Trump declara mais de US$ 2,2 bi e US$ 50 mi em Bitcoin

O presidente dos Estados Unidos, Donald Trump, afirmou que a renda obtida por sua família com negócios ligados às criptomoedas não cria problema legal. A declaração ganhou força após demonstrativos financeiros apontarem mais de US$ 2,2 bilhões em renda em 2025, com valores relevantes em memecoins, ativos digitais e posições em Bitcoin.

Divulgação financeira mostra peso dos ativos digitais

Os registros citam US$ 594 milhões provenientes da World Liberty Financial. Além disso, mencionam outros US$ 636 milhões relacionados à venda de memecoins temáticas ligadas a Trump.

O documento também aponta participações em Bitcoin avaliadas em mais de US$ 50 milhões. Assim, esses números reacenderam o debate sobre a relação entre as atribuições presidenciais de Trump e os interesses comerciais privados de sua família.

A World Liberty Financial ganhou destaque no ambiente político dos Estados Unidos por sua atuação com ativos digitais e iniciativas baseadas em tokens. Ao mesmo tempo, as ligações da empresa com a família Trump passaram a receber mais atenção em discussões sobre ética política e possíveis conflitos de interesse.

Em entrevista à CNBC, Trump disse que não há nada ilegal nesses empreendimentos com criptomoedas. Ele também afirmou que poderia fornecer esclarecimentos adicionais, se necessário.

Trusts e empresas externas concentram a gestão

Trump afirma que não acompanha a operação cotidiana dos negócios de criptomoedas ligados à família. Segundo sua declaração, trusts e empresas externas administram os ativos, em uma estrutura na qual Eric Trump e Donald Trump Jr. exercem funções de supervisão.

Além disso, Trump declarou que evita discutir investimentos com seus filhos. Ainda assim, argumentou que não seria realista esperar que membros da família ficassem completamente afastados do mundo empresarial, já que cada um segue sua própria trajetória profissional.

Por outro lado, ele reconheceu que qualquer transação envolvendo sua família pode gerar especulação pública e maior escrutínio político. Dessa forma, os dados financeiros divulgados voltaram ao centro do debate em Washington, em um momento de atenção crescente sobre regras para ativos digitais.

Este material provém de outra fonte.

(** * documents2graph: entities, co-occurrence relationships and graph writes

    A shallow embedding of [examples/documents2graph_pipeline.py]: the
    [Entity] and [Relationship] values, [BuildGraph.extract_entities] and
    [BuildGraph.run], [entity_normalizer], the statements [Neo4jHandler]
    sends to the graph store and the write loop of [main]. *)

From Stdlib Require Import ZArith.
From stdpp Require Import gmap strings list sorting.

Local Open Scope Z_scope.
#[local] Set Warnings "-clear-no-such-hyp".

(** ** Python values used by the pipeline *)

Module Py.

(** What a call leaves behind: a value, or the exception it raised.
    [IndexError] is what indexing a list raises; [OutOfRangeSpan] is the
    error the specification names for a span outside its text, which no
    line of the pipeline raises. *)
Inductive exn := IndexError | OutOfRangeSpan.

Inductive outcome (A : Type) :=
| Returned (a : A)
| Raised (e : exn).
Arguments Returned {A} a.
Arguments Raised {A} e.

#[global] Instance outcome_ret : MRet outcome := fun A a => Returned a.
#[global] Instance outcome_bind : MBind outcome := fun A B f m =>
  match m with
  | Returned a => f a
  | Raised e => Raised e
  end.

(** [len(s)] as a Python int. *)
Definition len {A} (l : list A) : Z := Z.of_nat (length l).
Definition str_len (s : string) : Z := Z.of_nat (String.length s).

(** A slice bound against a sequence of [n] items, as CPython's
    [PySlice_AdjustIndices] does for step 1: a negative bound counts from
    the end, and the result is brought into [0, n]. *)
Definition adjust_index (i n : Z) : Z :=
  if i <? 0 then (if i + n <? 0 then 0 else i + n)
  else if n <=? i then n else i.

(** [s[start:stop]] on a [str]; it never raises for int bounds. *)
Definition str_slice (s : string) (start stop : Z) : string :=
  let n := str_len s in
  let lo := adjust_index start n in
  let hi := adjust_index stop n in
  if lo <? hi then String.substring (Z.to_nat lo) (Z.to_nat (hi - lo)) s
  else EmptyString.

(** [range(n)]: empty when [n <= 0]. *)
Definition range (n : Z) : list Z := Z.of_nat <$> seq 0 (Z.to_nat n).

(** [l[i]] on a list: a negative index counts from the end, and an index
    outside the list raises [IndexError]. *)
Definition getitem {A} (l : list A) (i : Z) : outcome A :=
  let j := if i <? 0 then i + len l else i in
  if (j <? 0) || (len l <=? j) then Raised IndexError
  else match l !! Z.to_nat j with
       | Some x => Returned x
       | None => Raised IndexError
       end.

(** [sorted(l, key=key)] for an int key: the stable ascending sort. The
    list is built from its right end; an item is put in front of the first
    item, among those that followed it in the input, whose key is not
    smaller than its own, so items with equal keys keep their input order. *)
Section Sorted.
Context {A : Type} (key : A -> Z).
Lemma rebuildHierarchy_spec (s : Species G) : Species_typed s -> rebuilds indeterminate s.
Proof.
  induction s as [sid d env dist subs IH] using Species_nested_ind.
  intros Htyped parent st Hparent.
  apply Species_typed_unfold in Htyped as (Hsid & Hd & Hkeys & Hsubs).
  assert (Forall (rebuilds indeterminate) subs) as Hrebuilds.
  { apply Forall_forall. intros c Hc.
    rewrite Forall_forall in IH, Hsubs. by apply IH, Hsubs. }
  change (Species_to_json (species sid d env dist subs)) with
    (JArray [JUnsigned sid; Data_to_json d;
             JArray (map genome_to_json env);
             json_pushed (map triple_to_json (entries dist));
             json_pushed (map Species_to_json subs)]).
  rewrite rebuildHierarchy_unfold.
  change (JArray [JUnsigned sid; Data_to_json d;
                  JArray (map genome_to_json env);
                  json_pushed (map triple_to_json (entries dist));
                  json_pushed (map Species_to_json subs)])
    with (Species_to_json (species sid d env dist subs)).
  destruct st as [next idx root nodes cb hyb stp sent].
  unfold mbind at 1. cbn [makeNode mbind get modify mret with_nextNodeID
    with_nodes _nodes _nextNodeID _idToSpecies _root _callbacks _hybrids
    _step notified].
  unfold with_nodes, with_nextNodeID.
  cbn [_nodes _nextNodeID _idToSpecies _root _callbacks _hybrids _step
       notified].
  unfold mbind at 1.
  assert (match parent with
          | Some p => update_node p (push_child (length nodes))
          | None => mret tt
          end (mkTree (wrap32 (next + 1)) idx root
                 (nodes ++ [mkNode next
                    (mkData 0 (lastAppearance indeterminate) 0
                            (xmin indeterminate) (xmax indeterminate))
                    parent [] [] ∅]) cb hyb stp sent)
          = (Ok tt, mkTree (wrap32 (next + 1)) idx root
                 (link parent (length nodes) nodes ++ [mkNode next
                    (mkData 0 (lastAppearance indeterminate) 0
                            (xmin indeterminate) (xmax indeterminate))
                    parent [] [] ∅]) cb hyb stp sent)) as ->.
  { destruct parent as [p|]; [|done]. simpl in Hparent.
    unfold update_node, modify, with_nodes. simpl.
    by rewrite alter_app_l. }
  unfold mbind at 1. rewrite rebuild_fields_spec by done.
  unfold mbind at 1.
  rewrite rebuild_children_pushed, each_child_spec; [|done|].
  2:{ simpl. rewrite length_alter, length_app. simpl.
      destruct parent; simpl; rewrite ?length_alter; lia. }
  unfold mret, rebuilt. cbn [_nextNodeID _idToSpecies _root _nodes
    _callbacks _hybrids _step notified with_nodes].
  f_equal. rewrite species_size_unfold, layout_unfold.
  assert (length (link parent (length nodes) nodes) = length nodes) as Hlen.
  { destruct parent; simpl; by rewrite ?length_alter. }
  f_equal.
  - unfold advance_id. by rewrite Nat.iter_succ_r.
  - rewrite !(alter_last _ _ _ (length nodes)) by done.
    rewrite length_app, Hlen. simpl.
    replace (length nodes + 1)%nat with (S (length nodes)) by lia.
    rewrite <- app_assoc. simpl. unfold adopt. simpl.
    by rewrite foldl_insert_entries.
Qed.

Críticas miram memecoins e possível influência

Uma parcela importante das críticas recentes se concentra nas memecoins associadas a Trump. Para os críticos, a compra desses tokens pode ir além de uma decisão de investimento e funcionar como instrumento de aproximação política ou tentativa de influência.

O economista Peter Schiff afirmou que, para muitos compradores, esses tokens estariam menos ligados à busca por retorno financeiro e mais à obtenção de acesso político. Na avaliação dele, os ativos relacionados a Trump poderiam funcionar como um novo veículo de influência em torno da Presidência.

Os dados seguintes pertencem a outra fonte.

Lemma visit_sample_file :
  visit sample_docstring sample_tree (init_visitor sample_source)
  = Ok (mk_visitor (splitlines sample_source)
          (dict_get (fs_imports sample_file_structure) [])
          (dict_get (fs_classes sample_file_structure) [])
          (match dict_get (fs_classes sample_file_structure) [] with
           | c :: _ => class_methods c
           | [] => []
           end ++ dict_get (fs_functions sample_file_structure) [])
          [mk_variable "x" 7 "1"]).
Proof. vm_compute. reflexivity. Qed.

Lemma imports_of_import_nodes_witness :
  visit sample_docstring sample_tree (init_visitor sample_source)
  = Ok (mk_visitor (splitlines sample_source)
          (dict_get (fs_imports sample_file_structure) [])
          (dict_get (fs_classes sample_file_structure) [])
          (match dict_get (fs_classes sample_file_structure) [] with
           | c :: _ => class_methods c
           | [] => []
           end ++ dict_get (fs_functions sample_file_structure) [])
          [mk_variable "x" 7 "1"])
  /\ [mk_import "os" None 1] = collect own_imports sample_tree.
Proof.
  split; [exact visit_sample_file|].
  exact (proj1 (imports_of_import_nodes sample_docstring sample_tree sample_source
                  _ visit_sample_file)).
Defined.
(* ===== verification/Prelude.v ===== *)
(** * Verification of the k8labs Python code

    k8labs is a Kubernetes research lab.  Its Python code locks and caches the
    artifacts a cluster is built from ([src/scripts/]) and plans, runs and
    evaluates CPU-limit experiments on it ([src/research/]).  This library models
    the parts of that code with logic of their own as Rocq functions and proves
    what makes them correct.  No axiom is used.

    ** How Python is modelled

    A function that may raise returns a [result]; exceptions carry their class,
    and [except] clauses test the subclass relation of [Prelude.v].  Functions
    that act on the world are programs of the state and exception monad of
    [Eff.v], in two instances:

    - [World.v] (pilot, cell runner, probe, collector, analysis): every action
      (HTTP request, process, clock, file) is an operation answered by an
      arbitrary environment, [Env], and recorded in a history, so theorems hold
      for every behaviour of cluster, load generator and clock, and speak about
      what was done;
    - [Fs.v] (cache, firmware scripts, kernel build harness): a file system, every
      state of which is kept, whose changing calls may fail at any point; network
      answers, temporary names and [skopeo] belong to an arbitrary [Machine];
    - [Worker.v] (the two scheduler studies): a node whose setting files, module,
      cgroups and child processes are state, everything else being asked of an
      arbitrary [Node]; any call may raise, which is also how a signal is seen.

    Floats are IEEE binary64 ([SpecFloat]; [PyFloat.v]), integers are
    unbounded, strings hold the code points U+0000 to U+00FF ([PyStr.v]).  JSON,
    URLs, CSV, regular expressions, number formatting and SHA-256 are executable
    models of the standard library ([Json.v], [PyText.v], [PyCsv.v], [PyRe.v],
    [PyConv.v], [Sha256.v]); [Json.v] proves that printing and parsing
    are inverse, [PyCsv.v] that a written table reads back.  A text file is read
    and written as a whole, a scraping thread is seen when it is joined, and
    [int] has no limit on digits.  Third-party code and what is outside
    Python is a parameter: the YAML loader, the API server, [kubectl], the load
    generator, [skopeo], the functions of the C library ([Stats.Libm]), the
    random generator ([Campaign.Rng], whose only law is that a draw is in range).
    [argparse] is left out: a [main] starts from the parsed arguments.

    ** The components

    Phase 8 of the CPU-limit research ([src/research/cpu-limits/phase8/]) finds
    the smallest CPU limit under which a service meets its objectives.  The pilot
    plans limits, renders and deploys a cell per limit, drives load, judges the
    measurement and derives a bracket; later steps design a campaign, fit a
    monotone response and publish a model bundle.

    - [Bracket.v], [campaign/bracket.py]: [plan_limits_sound] (plans are bounded,
      ascending and within the cap for every growth factor),
      [evaluate_trials_sound] and [_total] (the bracket is the right one, and
      when there is none).
    - [Slo.v], [campaign/slo.py]: when a cell meets its objectives, and how a run
      the generator declared invalid is judged.
    - [RenderCell.v], [manifests/render-cell.py]: a rendered manifest has no
      placeholder left and requests within limits.
    - [K8s.v], [campaign/k8s.py]: cells, kubeconfig, API requests, the
      port-forward child, CPU quantities.
    - [Pilot.v], [campaign/pilot.py]; its theorems in [PilotThm.v] (no cell is
      leaked on any path, the child process is released, waits end, the report
      says what was measured), concrete worlds and the failures no handler
      catches in [PilotLab.v].
    - [Campaign.v], [campaign/campaign.py]: plans fit their budget and are
      permutations or samples of the full design.
    - [Monotonic.v], [model/monotonic.py]: pool-adjacent-violators leaves no
      inversion; fits are monotone; predictions stay in the measured range.
    - [Bundle.v], [model/bundle.py]: the hash binds every field, dumps read back,
      an accepted bundle has the documented form.

    The lab's supply chain ([src/scripts/]): the cache is keyed by the digest of
    the lock and published by writing [complete.json] last.

    - [Lock.v], [lock.py]: nothing mutable is referenced, artifacts are distinct
      and pinned, the upgrade matrix has no gap.
    - [Cache.v], [cache.py]; [CacheThm.v]: what an accepted cache holds, that a
      download never exposes an unverified file and leaves no temporary one, that
      an interrupted population is not accepted once it has removed the old record
      of completion, that pruning removes exactly other locks; [CacheLab.v]:
      the inventories of a loaded lock never fail, and a machine on which a
      population runs to a cache that validates.
    - [Edk2.v], [edk2_esl.py] and [edk2_wire_enroll.py]: signature lists read back
      in the firmware's format; wiring is idempotent.
    - [Scripts.v], [normalize_manifest.py] and [offline.py]: defaults are resolved
      in place; the offline gate fails closed.

    The CPU-limit experiments ([src/research/cpu-limits/]): a block design is
    scheduled, every cell is deployed and measured by [run-cell.py], which runs
    the cgroup probe, scrapes the collector and appends to CSV files; a pilot
    of such cells freezes the limit policies and the analysis decides the planned
    contrasts.

    - [Design.v], [experiments/design.py]: every block of a schedule is a
      permutation of the cells that the plan freezes, and every order can be drawn.
    - [Workloads.v], [workloads/render.py]: the Pods of a cell.
    - [Trace.v], [capture/parse_trace.py]: the summary of a scheduler trace, from
      which event to which its intervals reach, and what the event filter keeps.
    - [Probe.v], [experiments/cgroup_probe.py]: the levels of a Pod's cgroup, counters and
      their exact differences; nothing is written.
    - [Collector.v], [observers/collector.py]; [CollectorData.v]:
      the exposition text that is scraped reads back in the runner.
    - [CellRun.v], [experiments/run-cell.py]; [CellRunThm.v] (the Pods of a cell
      are removed on every path, a record of the probe is accepted),
      [CellWaits.v] (waits make progress and end), [CellComplete.v] (a cell
      reported complete has its rows stored, and a cluster on which a
      cell runs).
    - [StoredRows.v]: the rows of a cell as the readers of the tables see them.
    - [FreezePolicies.v], [experiments/freeze_policies.py]: the limits frozen
      from a pilot; [PilotData.v]: what it computes from the stored rows of the
      probe's records.
    - [Stats.v], [Analyze.v], [analysis/stats.py], [analyze.py] and
      [cgroup_mapping.py]; [StatsThm.v] (the Holm correction equals its
      declarative definition, the t quantile ends), [AnalyzeThm.v] (contrasts and
      decisions), [AnalyzeData.v] (a stored cell is analyzed as one cell).

    The scheduler studies:

    - [SchedScenarios.v], [SchedHost.v], [SchedMatrix.v], the modules
      [scenarios.py] and [run_matrix.py] of [sched-core-delta/experiments/]: the
      scenarios, what is read of the node, and the program.  [SchedNodeThm.v]:
      loading, unloading and restoring the steal governor, and removing trees of
      cgroups.  [SchedMatrixThm.v]: the node is restored from every point at
      which a run is cut short, no workload is left running, the rows written are
      those of the plan.  [SchedLab.v]: a node on which the program runs.
    - [DeltaAnalyze.v], [sched-core-delta/analysis/analyze.py];
      [DeltaAnalyzeThm.v]: the rows written are the rows read, medians, pairs of
      blocks, and what a verdict rests on.
    - [ModeScenarios.v], [ModeMatrix.v], the same modules of the sibling study of
      cgroup modes, [sched-core-modes/experiments/], whose runner switches the
      kernel between weight models; its functions that are textually those of the
      other runner are the definitions of [SchedMatrix.v].  [ModeScenarios.v]
      also proves that expected shares computed in floats are the rounded
      quotients of the (unclipped) weights, up to 128 CPUs.  [ModeThm.v]: the mode,
      which every repetition sets back, is restored wherever a run is cut short
      and no cgroup or workload is left, rows are measured in the mode they name.
      [ModeLab.v]: a node on which it runs, and what it does not prevent.
    - [ModeAnalyze.v], [sched-core-modes/experiments/analyze.py];
      [ModeAnalyzeThm.v]: a complete run is read back and accepted, and what the
      reported shares are.
    - [Quota.v], [linux-sched/experiments/cgroup_stats.py] and [freeze_quota.py]:
      windows of merged counters, what frozen quotas guarantee.
    - [SchedGates.v], [runtime_gate.py], [cgroup_manifest.py],
      [cpu_limit_policy.py] and [quota_calibration.py] of the same directory.
    - [KernelSource.v], [kernel_source_gate.py] of the same directory;
      [KernelSourceThm.v]: a source passes exactly when every probe of its files
      and the head of its repository agree with the lock.
    - [KernelHarness.v], [kernel_build_harness.py]; [KernelHarnessThm.v]: hashes
      of fragments and artifacts, names of packages, locks written and read
      back, and what a pass of the check means.

    The data of the scheduler campaign ([src/research/linux-sched/analysis/]):

    - [SchedAnalysis.v], [sched_analysis.py]: paired contrasts against the control
      scheduler, Holm's correction over a predeclared family, the bootstrap, the
      verdicts and both summaries.  [StepDown.v]: the correction is the textbook
      one over the order of the statistics, and a missing contrast does not help
      the others at equal degrees of freedom, as long as the critical values do not
      grow along the family.
    - [SampleSize.v], [sample_size.py]: the counts frozen from a pilot; the search for a count finds the least one, and the
      analysis enforces the counts of the record that the plan writes.
    - [Factorial.v], [FactorialSize.v], [factorial_analysis.py] and
      [factorial_sample_size.py]: the same for schedulers crossed with quotas;
      what those modules repeat word for word is taken from [SchedAnalysis.v] and
      [SampleSize.v].  [Families.v]: a decision depends on its own family only,
      and is Holm's with the planned size of the family.
      [FactorialThm.v]: what every verdict rests on, a campaign that is analysed,
      and inputs that end the analysis.  [FactorialSize.v] also shows that the
      counts of the plan are read back, and where plan and analysis differ.
    - [PruneData.v], [prune_data.py]: on a disk that may fail at
      any call, only raw evidence of superseded blocks is removed, in either layout
      of the data.

    [PyNormal.v] holds the means, powers and normal quantile of Python's standard
    library that these use.

    ** Interfaces

    [World.Env], [Fs.Machine] and [Worker.Node] are what programs may assume of
    their surroundings, [Campaign.Rng], [Stats.Libm] and [PyNormal.Pow] of
    generator and C library, [ModeMatrix.Mounts] of the mount points of the
    kernel's file systems; theorems are proved against the classes, and
    [PilotLab.v], [CacheLab.v], [CellComplete.v], [SchedLab.v], [ModeLab.v] and
    [PyNormal.v] (exponential and logarithm by series) give instances.  Both
    runners of the scheduler studies are proved against [Worker.Node]; the mode of the second
    also needs that the kernel shows the mode that was written
    ([ModeThm.mode_file_law]).
    [CacheLab.loaded_inventories] discharges what [cache.py] needs of [lock.py];
    [CellRunThm.probe_record_accepted], [PilotData.pilot_sample_exact] and
    [AnalyzeData.stored_cell_summarized] follow a record of the probe through the
    runner and its tables to the two programs that read them;
    [DeltaAnalyzeThm.rows_read_back] and [ModeAnalyzeThm.run_accepted] join the
    runners of the scheduler studies to their analyses, and
    [SampleSize.frozen_counts_read] the plan of a campaign to its analysis.

    ** Fuel

    Loops over data are structural.  Polling loops take fuel;
    [PilotThm.waits_terminate] and [CellWaits.v] show that they end with enough of
    it when pauses take time, and the other theorems hold for every amount,
    running out being one more failure ([FuelExhausted]).  The JSON parser's fuel
    is twice the length of the text, enough for every printed value.
    [plan_limits] uses [max_cells], as its loop does; the t quantile doubles its
    upper end at most [DOUBLINGS] times, which reaches the end of the floats; a
    tree of cgroups is removed with its depth as fuel; the search for a sample
    size takes as many turns as there are counts up to its limit.

    ** Not modelled

    - Reports and plots ([generate-*.py], [report.py], [plot.py] and the Markdown
      of the studies): formatting without decisions of its own.
    - The dry run, run summary, metrics and image contract of [linux-sched/], the
      observers of its campaign and [host_agent.py]: calls of other programs,
      kernel trace sources and an HTTP service, whose behaviour is that of code
      outside the repository.  What the modelled programs print is left out where
      nothing reads it.
    - [bootstrap_management.py], add-ons, image loading and the phases before
      phase 8: they are sequences of [kubectl], [helm] and [ssh] calls.
    - Rust, shell and C code, cluster and image definitions, tests.

    ** This file

    Exceptions and results, loops that may raise, stable sorting, adjacent pairs,
    and the tactics and hints the other files share. *)

From Stdlib Require Import ZArith Bool Ascii String Lia Sorted.
From stdpp Require Import base list strings option.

A Casa Branca rejeitou essas críticas e sustentou que as ações da família Trump não entram em conflito com o interesse público. No entanto, o volume financeiro revelado na declaração, somado ao papel de Donald Trump na política nacional, deve manter o tema sob observação.

Criptomoedas entram no discurso estratégico dos EUA

Donald Trump tem apresentado o setor de criptomoedas não apenas como oportunidade de negócios, mas também como prioridade estratégica para os Estados Unidos. Segundo ele, se o país ficar para trás na inovação com ativos digitais, a China poderá ocupar rapidamente esse espaço.

Na visão de Trump, os Estados Unidos já lideram a corrida global das criptomoedas. Nesse sentido, a fala se conecta ao ambiente político atual em Washington, onde continua a disputa sobre como regular o mercado e qual papel o país deve assumir no desenvolvimento desse setor.

Na prática, a divulgação financeira combina interesses privados, exposição relevante a Bitcoin, receitas bilionárias ligadas a ativos digitais e um discurso público favorável à liderança americana no segmento. Os documentos citam mais de US$ 2,2 bilhões em renda em 2025, com US$ 594 milhões da World Liberty Financial, US$ 636 milhões de memecoins e mais de US$ 50 milhões em Bitcoin, enquanto Trump insiste que não há ilegalidade nas atividades e que a gestão diária desses negócios não está sob seu comando direto.